How 99 year-old publisher Time is leading legacy media into the NFT future
[CNBC, AFP/Getty Images]
- NFTs, or non-fungible tokens, are a controversial piece of the crypto conversation, evoking both passionate criticism and praise as Web3 becomes a bigger part of popular culture.
- Keith Grossman, president of Time, has spent the past year building the 99-year-old media brand’s NFT business, TIMEPieces, and the publisher now accepts 33 cryptocurrencies for digital subscriptions.
- Since September, the media giant has created, or “dropped” as it’s known in the space, more than 20,000 TIMEPieces NFTs, generating a $10 million profit and $600,000 for charities.
NFTs, or non-fungible tokens, have become, perhaps, the most controversial piece of the crypto conversation, evoking both passionate criticism and praise as Web3 becomes a bigger part of popular culture.
Able to shut out the noise on both sides of the argument is an unlikely figure: Keith Grossman, president of Time, who has spent the past year building the 99 year-old media brand’s NFT business, TIMEPieces, from the ground up.
NFTs are unique digital assets, like artwork and sports trading cards, that are verified and stored using blockchain technology, but critics see them as overhyped and potentially harmful to the environment given the energy-intensive nature of cryptocurrencies. Many NFTs are built on the network behind ethereum, the second-biggest token.
The rise of the internet meant that anyone could view images, videos and songs online for free.

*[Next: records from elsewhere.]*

Definition at_noon : DailyScheduler.readings :=
  {| DailyScheduler.at_check := noon; DailyScheduler.at_name := noon;
     DailyScheduler.at_generated := noon; DailyScheduler.at_send := noon |}.

Definition today_noon : DailyScheduler.today_readings :=
  {| DailyScheduler.at_load := noon; DailyScheduler.at_review := at_noon;
     DailyScheduler.at_archive := noon |}.

(** An identity endpoint that answers with the id [abc]. *)
Definition identity_abc : http_result := Response 200 (Some (JDict [("id", JStr "abc")])).


(** Yesterday's bucket still holds events although its archive exists;
    today's bucket is empty. *)
Definition yesterday_done : gmap string node :=
  <[ "events_2024-05-16.json" := File "<json>" (Some (JList stored_events)) ]>
    (<[ "posted_events_2024-05-16.json" := File "<json>" (Some (JList stored_events)) ]>
       one_bucket).

Definition idle_state : DailyScheduler.job_state :=
  (AIProcessor.init, LinkedInPoster.init (cfg false),
   {| files := yesterday_done; posts := []; slept := 0 |}).


(** Today's bucket holds three events and nothing has been sent yet. *)
Definition day_state : DailyScheduler.job_state :=
  (AIProcessor.init, LinkedInPoster.init (cfg false),
   {| files := day_bucket; posts := []; slept := 0 |}).


(** A release whose repository object carries an empty full name and no
    name. *)
Definition nameless_release : list (string * json) :=
  [ ("repository", JDict [("full_name", JStr ""); ("id", JInt 7)]);
    ("release", JDict [("tag_name", JStr "v1.0")]) ].

End Scenario.

(* ===================================================================== *)
(** ** Shapes of payloads and events used in the statements *)
(* ===================================================================== *)

Module Shape.

Definition is_dict (v : json) : bool := match v with JDict _ => true | _ => false end.
Definition is_list (v : json) : bool := match v with JList _ => true | _ => false end.
Definition is_str (v : json) : bool := match v with JStr _ => true | _ => false end.

Definition field_ok (p : json -> bool) (d : list (string * json)) (k : string) : bool :=
  match Py.lookup d k with
  | Some v => p v
  | None => true
  end.

(** The fields that [summarize_event] reads have, when present, the
    types that GitHub gives them. *)
Definition github_typed (d : list (string * json)) : bool :=
  field_ok is_dict d "repository" && field_ok is_list d "commits"
  && field_ok is_str d "ref" && field_ok is_dict d "release".

Definition has_key (d : list (string * json)) (k : string) : bool :=
  match Py.lookup d k with
  | Some _ => true
  | None => false
  end.

(** An event as [generate_daily_summary] documents it: a dict with a
    string under ['type'] and some value under ['summary']. *)
Definition summarizable (event : json) : bool :=
  match event with
  | JDict d => field_ok is_str d "type" && has_key d "type" && has_key d "summary"
  | _ => false
  end.

(** An event dict: a dict whose ['type'], if it has one, is a string. *)
Definition event_dict (event : json) : bool :=
  match event with
  | JDict d => field_ok is_str d "type"
  | _ => false
  end.

(** An event dict without ['type'] or without ['summary']. *)
Definition lacks_key (event : json) : bool :=
  match event with
  | JDict d => negb (has_key d "type") || negb (has_key d "summary")
  | _ => false
  end.

(** The bucket holds a JSON list, holds no JSON, cannot be opened, or
    does not exist. *)
Definition bucket_appendable (n : option node) : bool :=
  match n with
  | Some (File _ (Some v)) => is_list v
  | Some Undecodable => false
  | _ => true
  end.

(** The templated sentence of the fallback, for a count and a listing
    of event types. *)
Definition fallback_sentence (n : nat) (types : list string) : string :=
  "Today we had " +:+ Str.of_nat n +:+ " GitHub activities including "
  +:+ Str.join ", " types +:+ ". Great progress on our projects!".

(** The sum of the counters of a dict of counts. *)
Fixpoint counted (d : list (json * nat)) : nat :=
  match d with
  | [] => 0
  | (_, n) :: rest => n + counted rest
  end%nat.


(** No API key, an empty one, or the placeholder of the sample
    configuration. *)
Definition key_unusable (cfg : Config.t) : bool :=
  match Config.GROQ_API_KEY cfg with
  | Some (String _ _ as key) => String.eqb key "your_groq_api_key_here"
  | _ => true
  end.


(** An event as [save_event] stores it, as far as the relay payload
    reads it: a dict with strings under ['type'], ['summary'] and
    ['timestamp']. *)
Definition relayable (event : json) : bool :=
  match event with
  | JDict d =>
      match Py.lookup d "type", Py.lookup d "summary", Py.lookup d "timestamp" with
      | Some (JStr _), Some (JStr _), Some (JStr _) => true
      | _, _, _ => false
      end
  | _ => false
  end.

(** [preview] holds the type, the summary and the timestamp of [event],
    and nothing else. *)
Definition previews_event (event preview : json) : Prop :=
  exists ty summary timestamp,
    Py.getitem event "type" = Ok ty
    /\ Py.getitem event "summary" = Ok summary
    /\ Py.getitem event "timestamp" = Ok timestamp
    /\ preview = JDict [("type", ty); ("summary", summary); ("timestamp", timestamp)].

(** The body sent to the relay, for the types of all the events and the
    previews of the leading ones. *)
Definition relay_body (L : Py.lib) (now : datetime) (content : string) (total : nat)
    (types previews : list json) : json :=
  JDict
    [ ("event_type", JStr "daily_summary");
      ("content", JStr content);
      ("timestamp", JStr (isoformat now));
      ("stats",
        JDict [ ("total_events", JInt (Z.of_nat total));
                ("event_types", JList (Py.set_list L types)) ]);
      ("events_summary", JList previews) ].


(** A string without a newline. *)
Fixpoint one_line (s : string) : bool :=
  match s with
  | EmptyString => true
  | String c s' => negb (Ascii.eqb c "010"%char) && one_line s'
  end.

(** A string without a carriage return. *)
Fixpoint no_cr (s : string) : bool :=
  match s with
  | EmptyString => true
  | String c s' => negb (Ascii.eqb c "013"%char) && no_cr s'
  end.

(** Content none of whose lines starts with [=] or with [APPROVE=]. *)
Definition plain_content (content : string) : bool :=
  forallb (fun l => negb (Str.startswith "=" l) && negb (Str.startswith "APPROVE=" l))
    (Str.split "010"%char content).

(** The pieces of the review file, one per line except for the content,
    which may span several lines. *)
Definition review_parts (cfg : Config.t) (now : datetime) (content : string) : list string :=
  [ "LinkedIn Post Review";
    "Generated at: " +:+ isoformat now;
    "Content length: " +:+ Str.of_nat (String.length content) +:+ " characters";
    "Posting method: "
      +:+ (if Config.USE_PIPEDREAM cfg then "Pipedream" else "Direct LinkedIn");
    "";
    LinkedInPoster.rule;
    content;
    LinkedInPoster.rule;
    "";
    "To approve this post, edit this file and change 'APPROVE=false' to 'APPROVE=true'";
    "APPROVE=false";
    "" ].


(** A bucket that gives the daily job nothing to post: it is missing,
    is not JSON, cannot be opened, or holds an empty list, an empty
    dict or an empty string. *)
Definition nothing_to_post (n : option node) : bool :=
  match n with
  | Some (File _ (Some (JList []))) | Some (File _ (Some (JDict [])))
  | Some (File _ (Some (JStr EmptyString))) => true
  | Some (File _ (Some _)) => false
  | Some Undecodable => false
  | _ => true
  end.


(** A value that is absent or falsy. *)
Definition falsy (o : option json) : bool :=
  match o with
  | Some v => negb (Py.truthy v)
  | None => true
  end.

(** The payload names no repository: it has no ['repository'], or the
    repository object has neither a truthy ['full_name'] nor a truthy
    ['name']. *)
Definition repo_unnamed (d : list (string * json)) : bool :=
  match Py.lookup d "repository" with
  | None => true
  | Some (JDict r) => falsy (Py.lookup r "full_name") && falsy (Py.lookup r "name")
  | Some _ => false
  end.


(** Whether the text read so far ends in a carriage return. *)
Fixpoint ends_cr (after_cr : bool) (s : string) : bool :=
  match s with
  | EmptyString => after_cr
  | String c s' => ends_cr (Ascii.eqb c "013"%char) s'
  end.

End Shape.

(* ===================================================================== *)
(** ** Facts about the string operations *)
(* ===================================================================== *)

Module StrFacts.
Import Str.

People are buying NFTs out of the belief that they’ll be able to prove ownership of a virtual item thanks to blockchain.
“All it is is a token that allows you to verify ownership on the blockchain. Its secondary value is allowing the owner to control their personal information,” Grossman told CNBC in a recent interview.
20,000 TIMEPieces, $10 million
TIMEPieces token holders can connect their digital wallets to TIME’s website, which gives them unlimited access to TIME content, as well as exclusive invitations to both virtual and in-person events. Some of the more popular tokens within the TIMEPieces collection include photography and other forms of digital art from 89 emerging Web3 artists, including Farokh Sarmad, Joanne Hollings and Julie Pacino, daughter of actor Al Pacino, among others. It’s also attracted many well-known celebrity collectors, from Anthony Hopkins to Eva Longoria and Miguel.
In addition to auctioning off original renderings of their most famous cover stories, TIME adds its iconic red-frame to each NFT created by these emerging artists — a group curated by the media giant’s creative director, D.W. Pine. Grossman describes it as highlighting the “next generation of artists,” as the brand prepares to celebrate a century of publishing the news-related cover art it’s known for today.
Since September, TIME has created, or “dropped” as it’s known in the space, more than 20,000 TIMEPieces NFTs that are owned by roughly 12,000 digital wallets, approximately half of which are connected to Time.com, according to Grossman — that’s translated into $10 million in profit for TIME, as well as $600,000 generated for various charities.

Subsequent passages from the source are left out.